Nagle ktoś zapukał do drzwi. Byłam przekonana że to Zayn.
-
Otwarte - krzyknęłam a w progu stanął lokowaty.
- Harry ? - zdziwiłam się
siadając po turecku. Co ich dziś nawiodło że zlatują się do mnie jeden po
drugim.
- Cześć - przywitał się i dosiadł się do mnie. - Przepraszam za tamten
pocałunek. Nie wiem co we mnie wstąpiło - zaczął niepewnie błądząc wzrokiem
gdzieś po pościeli.
- Nic się nie stało.
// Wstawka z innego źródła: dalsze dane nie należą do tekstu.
(** X11. [showRestoreConfirmation] asks before it acts: a socket is opened
    only if the payload of the button parsed, the viewer confirmed the
    question, and the extension signed; and every relay a socket is opened to
    is named in the question the viewer confirmed. *)
Theorem X11_nothing_without_consent (b : Browser V) (button : Button)
    (url : string) :
  In url (opened (showRestoreConfirmation b button)) ->
  exists event signed,
    JSON_parse b (data_content button) = Ok event
    /\ confirm b question = true
    /\ signedEvent b event = Some signed
    /\ contains url question.
Proof.
  unfold showRestoreConfirmation.
  destruct (JSON_parse b (data_content button)) as [event|err] eqn:Hp;
    [|contradiction].
  cbn [opened]. destruct (confirm b question) eqn:Hc; [|contradiction].
  destruct (restoreEvent_calls b event script.relays) as [Ho _].
  rewrite Ho.
  destruct (signedEvent b event) as [signed|] eqn:Hs; [|contradiction].
  intros H. exists event, signed.
  split; [reflexivity|split; [reflexivity|split; [exact Hs|]]].
  now apply relays_in_question.
Qed.

End ScriptProperties.

(** ** What the status of a response tells *)

Section ResponseStatus.
Context {libs : GoLibs}.

Lemma handler_status (db : DB) (net : Net) (r : Request) :
  Status (value (npubHandler db net r))
  = match npubToHex (request_npub r) with
    | Err _ => StatusBadRequest
    | Ok hexPubkey =>
        match value (queryEventsByPubkey db hexPubkey) with
        | Err _ => StatusInternalServerError
        | Ok _ => StatusOK
        end
    end.
Proof.
  destruct (npubToHex (request_npub r)) as [hexPubkey|e] eqn:Hn.
  - destruct (value (queryEventsByPubkey db hexPubkey)) as [events|err] eqn:Hq.
    + destruct (fetch_loop_never_fails net (profile_filter hexPubkey) relays)
        as [profile Hf].
      now rewrite (handler_renders _ _ _ _ _ _ Hn Hq Hf).
    + now rewrite (handler_storage_error _ _ _ _ _ Hn Hq).
  - unfold npubHandler. now rewrite Hn.
Qed.

(** X14. The status of a response is 400 exactly when the identifier does
    not decode, 500 exactly when it decodes and the archive query returns an
    error, and 200 exactly when both succeed; it is the same whatever the
    relays do. *)
Theorem X14_status_tells_the_cause (db : DB) (net : Net) (r : Request) :
  (Status (value (npubHandler db net r)) = StatusBadRequest
   <-> is_ok (npubToHex (request_npub r)) = false)
  /\ (Status (value (npubHandler db net r)) = StatusInternalServerError
      <-> exists hexPubkey err,
            npubToHex (request_npub r) = Ok hexPubkey
            /\ value (queryEventsByPubkey db hexPubkey) = Err err)
  /\ (Status (value (npubHandler db net r)) = StatusOK
      <-> exists hexPubkey events,
            npubToHex (request_npub r) = Ok hexPubkey
            /\ value (queryEventsByPubkey db hexPubkey) = Ok events)
  /\ forall net',
       Status (value (npubHandler db net' r))
       = Status (value (npubHandler db net r)).
Proof.
  rewrite handler_status.
  split; [|split; [|split]].
  - destruct (npubToHex (request_npub r)) as [k|e]; cbn [is_ok].
    + destruct (value (queryEventsByPubkey db k)); split; discriminate.
    + split; reflexivity.
  - destruct (npubToHex (request_npub r)) as [k|e].
    + destruct (value (queryEventsByPubkey db k)) as [evs|err] eqn:Hq; split.
      * discriminate.
      * intros [k' [err [Hk Hq']]]. injection Hk as <-. congruence.
      * intros _. now exists k, err.
      * reflexivity.
    + split; [discriminate|]. intros [k [err [Hk _]]]. discriminate.
  - destruct (npubToHex (request_npub r)) as [k|e].
    + destruct (value (queryEventsByPubkey db k)) as [evs|err] eqn:Hq; split.
      * intros _. now exists k, evs.
      * reflexivity.
      * discriminate.
      * intros [k' [evs [Hk Hq']]]. injection Hk as <-. congruence.
    + split; [discriminate|]. intros [k [evs [Hk _]]]. discriminate.
  - intros net'. now rewrite handler_status.
Qed.

End ResponseStatus.

(** ** The page and the script together *)

Section PageAndScript.
Context {libs : GoLibs}.


End PageAndScript.

(** ** The landing page *)

(** X13. [homeHandler] answers 404 for every path but the root.  For the
    root it answers 200 with a page that holds one form and one input: the
    form sends to [/npub/] by GET and the input is named [q], the parameter
    [npubHandler] reads when the path carries no identifier. *)
Theorem X13_landing_form_feeds_the_handler (r : Request) :
  (URL_Path r <> "/" -> homeHandler r = http_NotFound)
  /\ (URL_Path r = "/" ->
      Status (homeHandler r) = StatusOK
      /\ filter is_form (tags (Body (homeHandler r))) = [form_tag]
      /\ filter is_input (tags (Body (homeHandler r))) = [input_tag]
      /\ forall value,
           request_npub (mkRequest "/npub/" [("q", value)])
           = value).
Proof.
  unfold homeHandler. split.
  - intros H. destruct (String.eqb_spec (URL_Path r) "/"); [contradiction|].
    reflexivity.
  - intros ->. cbn [negb String.eqb Status Body].
    repeat split; vm_compute; reflexivity.
Qed.

(** ** Worked examples of the further properties *)

Lemma X1_witness :
  npubHandler (libs := Example.example_libs)
    (postgres Example.table) Example.offline
    (mkRequest "/npub/npub1qqqqqq" [])
  = (http_Error "Invalid npub format" StatusBadRequest, []).
Proof.
  apply (proj2 (X1_only_npub_entities_pass (libs := Example.example_libs)
                  "npub1qqqqqq"));
    reflexivity.
Defined.

Lemma X2_witness :
  npubHandler (libs := Example.example_libs)
    (mkDB (fun _ _ =>
             Ok {| rows_fetched :=
                     [Scans Example.note_new;
                      ScanFails "sql: Scan error on column index 2";
                      Scans Example.contacts];
                   rows_Err := None |}))
    Example.offline (mkRequest ("/npub/" ++ Example.npub) [])
  = (http_Error "Database error: sql: Scan error on column index 2"
       StatusInternalServerError,
     [DbQuery query [Example.hex]]).
Proof.
  apply (X2_storage_error_stops_the_request (libs := Example.example_libs));
    [reflexivity|].
  right.
  exists {| rows_fetched :=
              [Scans Example.note_new;
               ScanFails "sql: Scan error on column index 2";
               Scans Example.contacts];
            rows_Err := None |}, [Example.note_new], [Scans Example.contacts].
  split; reflexivity.
Defined.

Lemma X3_witness :
  npubHandler (libs := Example.example_libs)
    (postgres Example.table) Example.offline
    (mkRequest "/npub/" [("lang", "en"); ("q", Example.npub)])
  = npubHandler (libs := Example.example_libs)
      (postgres Example.table) Example.offline
      (mkRequest ("/npub/" ++ Example.npub) []).
Proof.
  apply (X3_form_and_path_agree (libs := Example.example_libs)
           (postgres Example.table) Example.offline Example.npub
           [("lang", "en")] [] []).
  - discriminate.
  - repeat constructor. discriminate.
Defined.

Lemma X7_witness :
  script.get_property
    (script.updatedEvent ScriptExample.browser ScriptExample.contact_list)
    "kind"
  = Some (ScriptExample.JNum 3).
Proof.
  rewrite (proj1 (proj2 (X7_only_the_timestamp_changes ScriptExample.Json
                           ScriptExample.browser ScriptExample.contact_list))
             "kind" ltac:(discriminate)).
  reflexivity.
Defined.

Lemma X9_witness :
  exists signed text,
    script.signedEvent ScriptExample.browser ScriptExample.contact_list
    = Some signed
    /\ script.JSON_stringify ScriptExample.browser signed = Ok text
    /\ script.request (ScriptExample.stringify
                         ScriptExample.signed_contact_list)
       = script.request text
    /\ In "wss://relay.damus.io" script.relays
    /\ is_ok (script.WebSocket ScriptExample.browser "wss://relay.damus.io")
       = true.
Proof.
  apply (X9_only_the_signed_event_is_sent ScriptExample.Json
           ScriptExample.browser ScriptExample.contact_list script.relays
           [(2%nat, script.Open); (0%nat, script.Open)]).
  apply in_or_app. right. left. reflexivity.
Defined.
To było duże zaskoczenie.. ale miałeś
rację. Trochę się ostatnio zmieniłam i sama się gubię.
- Rozumiem, ja też czasem
świruję. Głupio się zachowałem więc przepraszam jeszcze raz - spojrzał na mnie
poprawiając grzywkę.
- Zapomnijmy o tym i zacznijmy od nowa - uśmiechnęłam się.
- Zgoda - powiedział zadowolony wyciągając do mnie ręce. Przysunęłam się i
objęłam go za szyję napawając się zapachem jego perfum. W tym samym momencie do
pokoju weszła Andrea z Niallem.
- Uppss sory nie wiedziałam.. - wyjąkała
zmieszana blondynka. Spojrzeliśmy na nich z Harrym
- Czemu trzymacie się za
ręce ? - spostrzegł Harry a ja uśmiechnęłam się szeroko. Oczywiście jak na
zakochanych przystało oboje się od siebie odsunęli i udawali że się nie znają.
- Tak mi przykro że nazwałam Cię egoistką. Mam nadzieję że mi wybaczysz -
brązowooka wskoczyła na łóżka i zamknęła mnie w żelaznym uścisku.
- Ja też Cię
przepraszam i wybaczam - odwzajemniłam jej uścisk.
- No to skoro wszyscy są
pogodzeni możemy spokojnie iść coś zjeść. Od tego biegania zrobiłem się głodny
- wciął się farbowany rozbawiając nas przy tym.
- Byliście biegać ? -
zarechotał Styles.
- Nie. Ale to długa historia - westchnęła przyjaciółka
odklejając się ode mnie.
- To ruszcie tyłki i opowiemy wam przy obiedzie -
zawołał Niall pierwszy opuszczając pokój...
Następnego
dnia. Lotnisko godzina 21:40.
- To udanych wakacji i szybko wracajcie - przemówił
Malik przytulając nas obie.
- I nie pakujcie się w kłopoty - dodał Li tym swoim
troskliwym a zarazem poważnym tonem.
- Yhy jasne - przewróciłyśmy oczami.
- Będę
tęsknił - powiedział smutno farbowany przytulając się do blondynki.
- Przecież
to zaledwie trzy dni - zaśmiała się odklejając się od niego.
- Przy okazji
możecie przypilnować Harrego, jemu czasem strzelają do głowy dzikie pomysły -
zaśmiał się Louis.
- Tak jak tobie ? - skomentowałam przkomarzając się z
szatynem.
- Dobra chłopaki idziemy bo się spóźnimy, pa dziewczyny ! - zawoła
Liam oddalając się z resztą grupy. Mój wzrok zatrzymał się na chłopaku w
jeansowej kurtce i czarnych rurkach. Zayn. Mój przyjaciel który mnie pocałował
i nawet tego nie pamięta.
- Ei bejbe ślinisz się - szturchnęła mnie blondynka.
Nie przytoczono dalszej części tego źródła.